Dmitri SHOSTAKOVICH (1906-1975)
          String Quartet No. 1 op. 49 [14:27]
          String Quartet No. 8 op. 110 [24:25]
          String Quartet No. 14 op. 142 [29:54]
          Two Pieces for String Quartet op. 36a [7:12]
          Borodin Quartet (Ruben Aharonian (first violin); Sergei Lomovsky (second 
          violin); Igor Naidin (viola); Vladimir Balshin (cello))
          rec. 2015, Concert Hall of the Victor Popov Academy 
          of Choral Arts, Moscow.
          DECCA 478 8205 [75:53]
	    The original Borodin Quartet was formed seventy years ago in 1945, 
          initially calling itself the Moscow Philharmonic Quartet The group changed 
          its name to the Borodin Quartet ten years later and is one of the few 
          existing chamber groups with such continuity and longevity. This new 
          disc of the music with which they are most closely associated is issued 
          to mark that seventieth anniversary. It launches a new cycle of Shostakovich’s 
          15 quartets to succeed the version of numbers 1 to 13 by the original 
          members (reissued on Chandos), 
          and its successor of all 15 (Melodiya). 
          This third Borodin cycle will contain some other pieces, including the 
          Piano Quintet.
          
          There have been successive changes in the group’s personnel, but overlaps 
          have enabled the legacy to be passed on. Of the current members of the 
          Quartet Ruben Aharonian and Igor Naidin joined in 1996, Vladimir Balshin 
          in 2007, and Sergei Lomovsky in 2011. None of them feature in those 
          near-legendary two recordings of the Shostakovich quartet cycle, which 
          had in common the viola player Dmitri Shebalin and the cellist Valentin 
          Berlinsky — who was the teacher of the current cellist. “As each newcomer 
          joins”, the Quartet’s website states, “he hears the existing members 
          playing in a very recognisable style, so he is automatically soaking 
          up the tradition. It’s not formal teaching, as if your colleagues are 
          correcting you. A quartet is in a permanent state of studying from each 
          other. It’s as natural a process as could exist, learning while performing 
          with your elder colleagues.”
          
          The rich string sound and solid technique evident in the opening movement 
          of quartet No.1 is indeed reminiscent of earlier incarnations of this 
          group. So too is the feeling for the idiom, and as the genial and seemingly 
          simple C major music develops more ambiguity, the Borodins are alert 
          to the nuanced playing required to cast shadows upon the serene surface. 
          There is though little truly quiet playing in this work, and not that 
          much more elsewhere, which might be an effect of the recording, which 
          though slightly close, is generally very fine.
          
          The 8th quartet also receives a good performance with plenty 
          of drama and fine playing. However some doubts did creep in about the 
          intensity level, which is normally so high with the Borodin Quartet 
          in this repertoire, and I wondered if this in part down to a slightly 
          broader tempo than usual.
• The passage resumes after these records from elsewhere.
(* ===== verification/Pools.v ===== *)
(** Shared pools and the pool market of one planning tick
    ([assignment/pools.py]): parsing the compiled structure, contributions,
    visibility, and the allocation state that keeps awards free of conflicts. *)

From S2P Require Import Prelude PyValue.

(** ** Data *)

(** [Pool] *)
Record pool := Pool { pool_id : string; members : gset string }.

(** [Bid] *)
Record bid := Bid {
  bid_haulier : string;
  bid_order : string;
  bid_truck : string;
  bid_cost : float64;
  bid_pool : option string;
  bid_round : Z;
}.

(** [Award] *)
Record award := Award {
  award_order : string;
  award_truck : string;
  carrier_haulier : string;
  owner_haulier : option string;
  award_cost : float64;
  award_pool : option string;
  award_round : Z;
}.

#[export] Instance pool_eq_dec : EqDecision pool.
Proof. solve_decision. Defined.
#[export] Instance bid_eq_dec : EqDecision bid.
Proof. solve_decision. Defined.
#[export] Instance award_eq_dec : EqDecision award.
Proof. solve_decision. Defined.

(** ** Parsing: [pools_from_structure] *)

(** [isinstance(m, str) and m] *)
Definition nonempty_str (v : pyval) : option string :=
  match v with
  | PStr s => if decide (s = "") then None else Some s
  | _ => None
  end.

(** [isinstance(v, (list, tuple))]; a JSON document holds no sets. *)
Definition as_seq (v : pyval) : option (list pyval) :=
  match v with PList l | PTuple l => Some l | _ => None end.

(** [_pool_from_entry] *)
Definition pool_from_entry (entry : pyval) : option pool :=
  match entry with
  | PDict d =>
      pid ← nonempty_str (get d "id");
      raw ← as_seq (get d "members");
      let ms : gset string := list_to_set (omap nonempty_str raw) in
      if decide (size ms < 2) then None else Some (Pool pid ms)
  | _ => None
  end.

Definition DERIVED_POOL_PREFIX : string := "p:".

(** The pool an edge stands for, when the edge is well formed. *)
Definition pool_from_edge (edge : pyval) : option pool :=
  l ← as_seq edge;
  match l with
  | [x; y] =>
      a ← nonempty_str x;
      b ← nonempty_str y;
      if decide (a = b) then None
      else
        let ms : gset string := {[a; b]} in
        Some (Pool (DERIVED_POOL_PREFIX +:+ String.concat "+" (sorted_strings ms)) ms)
  | _ => None
  end.

(** The dictionary both parsers fill: a later entry with the id of an earlier
    one replaces it. *)
Definition index_pools (l : list pool) : list (string * pool) :=
  foldl (λ d p, d_set d (pool_id p) p) [] l.

(** [tuple(sorted(pools.values(), key=lambda p: p.id))] *)
Definition sorted_pools (d : list (string * pool)) : list pool :=
  py_sorted (on_key pool_id String.leb) (map snd d).

(** [_pools_from_edges] *)
Definition pools_from_edges (edges : pyval) : list pool :=
  match as_seq edges with
  | Some l => sorted_pools (index_pools (omap pool_from_edge l))
  | None => []
  end.

Definition pools_from_structure (structure : pyval) : list pool :=
  match structure with
  | PDict d =>
      match get d "pools" with
      | PList l => sorted_pools (index_pools (omap pool_from_entry l))
      | _ => pools_from_edges (get d "edges")
      end
  | _ => []
  end.

(** ** The market: [PoolMarket] *)

Record market := Market {
  pools : gmap string pool;
  contributions : gmap string (list string);
  contribution_owner : gmap string string;
  committed_orders : gset string;
  committed_trucks : gset string;
  awards : list award;
}.

(** [__init__] *)
Definition new_market (ps : list pool) : market :=
  Market (foldl (λ m p, <[pool_id p := p]> m) ∅ ps) ∅ ∅ ∅ ∅ [].

Definition from_structure (structure : pyval) : market :=
  new_market (pools_from_structure structure).

Definition market_is_empty (m : market) : bool := bool_decide (pools m = ∅).

Definition member_of (m : market) (h pid : string) : bool :=
  match pools m !! pid with
  | Some p => bool_decide (h ∈ members p)
  | None => false
  end.

Definition pools_for (m : market) (h : string) : list pool :=
  py_sorted (on_key pool_id String.leb)
    (filter (λ p, h ∈ members p) (map snd (map_to_list (pools m)))).

(** [contribute]: the market after the call, and the placements accepted. *)
Definition contribute (m : market) (o owner : string) (pids : list string) : market * nat :=
  let recorded := contribution_owner m !! o in
  if decide (recorded ≠ None ∧ recorded ≠ Some owner) then (m, 0)
  else
    let accepted := filter (λ pid, member_of m owner pid = true) pids in
    match accepted with
    | [] => (m, 0)
    | _ =>
        let existing := default [] (contributions m !! o) in
        let all := sorted_strings (list_to_set (existing ++ accepted)) in
        (Market (pools m) (<[o := all]> (contributions m))
           (<[o := owner]> (contribution_owner m))
           (committed_orders m) (committed_trucks m) (awards m), length accepted)
    end.

(** [visible_pooled_order_ids] *)
Definition visible_pooled_order_ids (m : market) (h : string) : gset string :=
  dom (filter (λ p, contribution_owner m !! p.1 ≠ Some h ∧
                 existsb (member_of m h) p.2 = true) (contributions m)).

Definition pool_of_order (m : market) (o viewer : string) : option string :=
  head (py_sorted String.leb
    (filter (λ pid, member_of m viewer pid = true) (default [] (contributions m !! o)))).

Definition eligible_carriers (m : market) (o owner : string) : gset string :=
  foldl (λ carriers pid,
           match pools m !! pid with
           | Some p => carriers ∪ members p
           | None => carriers
           end) {[owner]} (default [] (contributions m !! o)).

Definition is_contributed (m : market) (o : string) : bool :=
  match contributions m !! o with Some (_ :: _) => true | _ => false end.

Definition commit (m : market) (a : award) : market * bool :=
  if decide (award_order a ∈ committed_orders m ∨ award_truck a ∈ committed_trucks m) then (m, false)
  else
    (Market (pools m) (contributions m) (contribution_owner m)
       ({[award_order a]} ∪ committed_orders m) ({[award_truck a]} ∪ committed_trucks m)
       (awards m ++ [a]), true).

Definition is_order_free (m : market) (o : string) : bool :=
  bool_decide (o ∉ committed_orders m).
Definition is_truck_free (m : market) (t : string) : bool :=
  bool_decide (t ∉ committed_trucks m).

(** ** Lemmas: parsing *)

#[export] Instance on_pool_id_total : TotalOn always (on_key pool_id String.leb).
Proof. refine (on_key_total always pool_id String.leb _). by intros. Qed.

Lemma nonempty_str_Some v s : nonempty_str v = Some s ↔ v = PStr s ∧ s ≠ "".
Proof.
  split; [destruct v; simpl; intros; by simplify_option_eq|].
  intros [-> ?]. simpl. by rewrite decide_False.
Qed.

Definition good_pool (p : pool) : Prop :=
  pool_id p ≠ "" ∧ 2 ≤ size (members p) ∧ "" ∉ members p.

Lemma pool_from_entry_good e p : pool_from_entry e = Some p → good_pool p.
Proof.
  destruct e; simpl; try done. intros H. simplify_option_eq.
  match goal with H : nonempty_str _ = Some _ |- _ => apply nonempty_str_Some in H as [_ ?] end.
  split_and!; simpl; [done|lia|]. rewrite elem_of_list_to_set, list_elem_of_omap.
  by intros (v & _ & [_ ?]%nonempty_str_Some).
Qed.

Lemma pool_from_edge_good e p : pool_from_edge e = Some p → good_pool p.
Proof.
  unfold pool_from_edge. intros H.
  destruct (as_seq e) as [[|x [|y [|]]]|]; simpl in H; try done. simplify_option_eq.
  repeat match goal with H : nonempty_str _ = Some _ |- _ => apply nonempty_str_Some in H as [-> ?] end.
  unfold good_pool; cbn [members pool_id]. split_and!.
  - done.
  - rewrite size_union by set_solver. by rewrite !size_singleton.
  - set_solver.
Qed.

(** The id of an edge's pool determines nothing more than the edge does. *)
Lemma index_pools_get l pid :
  d_get (index_pools l) pid = last (filter (λ p, pool_id p = pid) l).
Proof.
  unfold index_pools. induction l as [|p l IH] using rev_ind; [done|].
  rewrite foldl_app; simpl. rewrite d_get_set, IH, filter_app, last_app, filter_cons.
  by case_decide.
Qed.

Lemma index_pools_NoDup l : NoDup (d_keys (index_pools l)).
Proof.
  unfold index_pools. apply foldl_invariant; [|constructor].
  intros; by apply NoDup_d_set.
Qed.

Lemma index_pools_key l pid p : (pid, p) ∈ index_pools l → pool_id p = pid.
Proof.
  intros H. apply elem_d_get in H; [|apply index_pools_NoDup].
  rewrite index_pools_get in H. apply last_Some_elem_of, list_elem_of_filter in H. naive_solver.
Qed.

Lemma index_pools_ids l : map pool_id (map snd (index_pools l)) = d_keys (index_pools l).
Proof.
  unfold d_keys. rewrite map_map. apply map_ext_in. intros [pid p] H.
  simpl. apply (index_pools_key l). by apply list_elem_of_In.
Qed.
So I looked up the timings of the movements 
          of this 8th quartet in the two earlier cycles and compared 
          them to this one.
        
        
           
            |   | 
             
               1st cycle 
             | 
             
               2nd cycle 
             | 
             
               3rd cycle 
             | 
          
           
            | Movement 1 | 
             
               4:52 
             | 
             
               5:01  
             | 
             
               5:37  
             | 
          
           
            | Movement 2 | 
             
               2:51 
             | 
             
               2:50 
             | 
             
               2:53 
             | 
          
           
            | Movement 3 | 
             
               4:13  
             | 
             
               4:24 
             | 
             
               4:36 
             | 
          
           
            | Movement 4 | 
             
               5:23 
             | 
             
               5:50 
             | 
             
               6:50 
             | 
          
           
            | Movement 5 | 
             
               3:20 
             | 
             
               3:45 
             | 
             
               4:28 
             | 
          
           
            | Total | 
             
               20:29 
             | 
             
               21:50 
             | 
             
               24:24 
             | 
          
        
        This evident slowing down seems to lower the emotional temperature somewhat. 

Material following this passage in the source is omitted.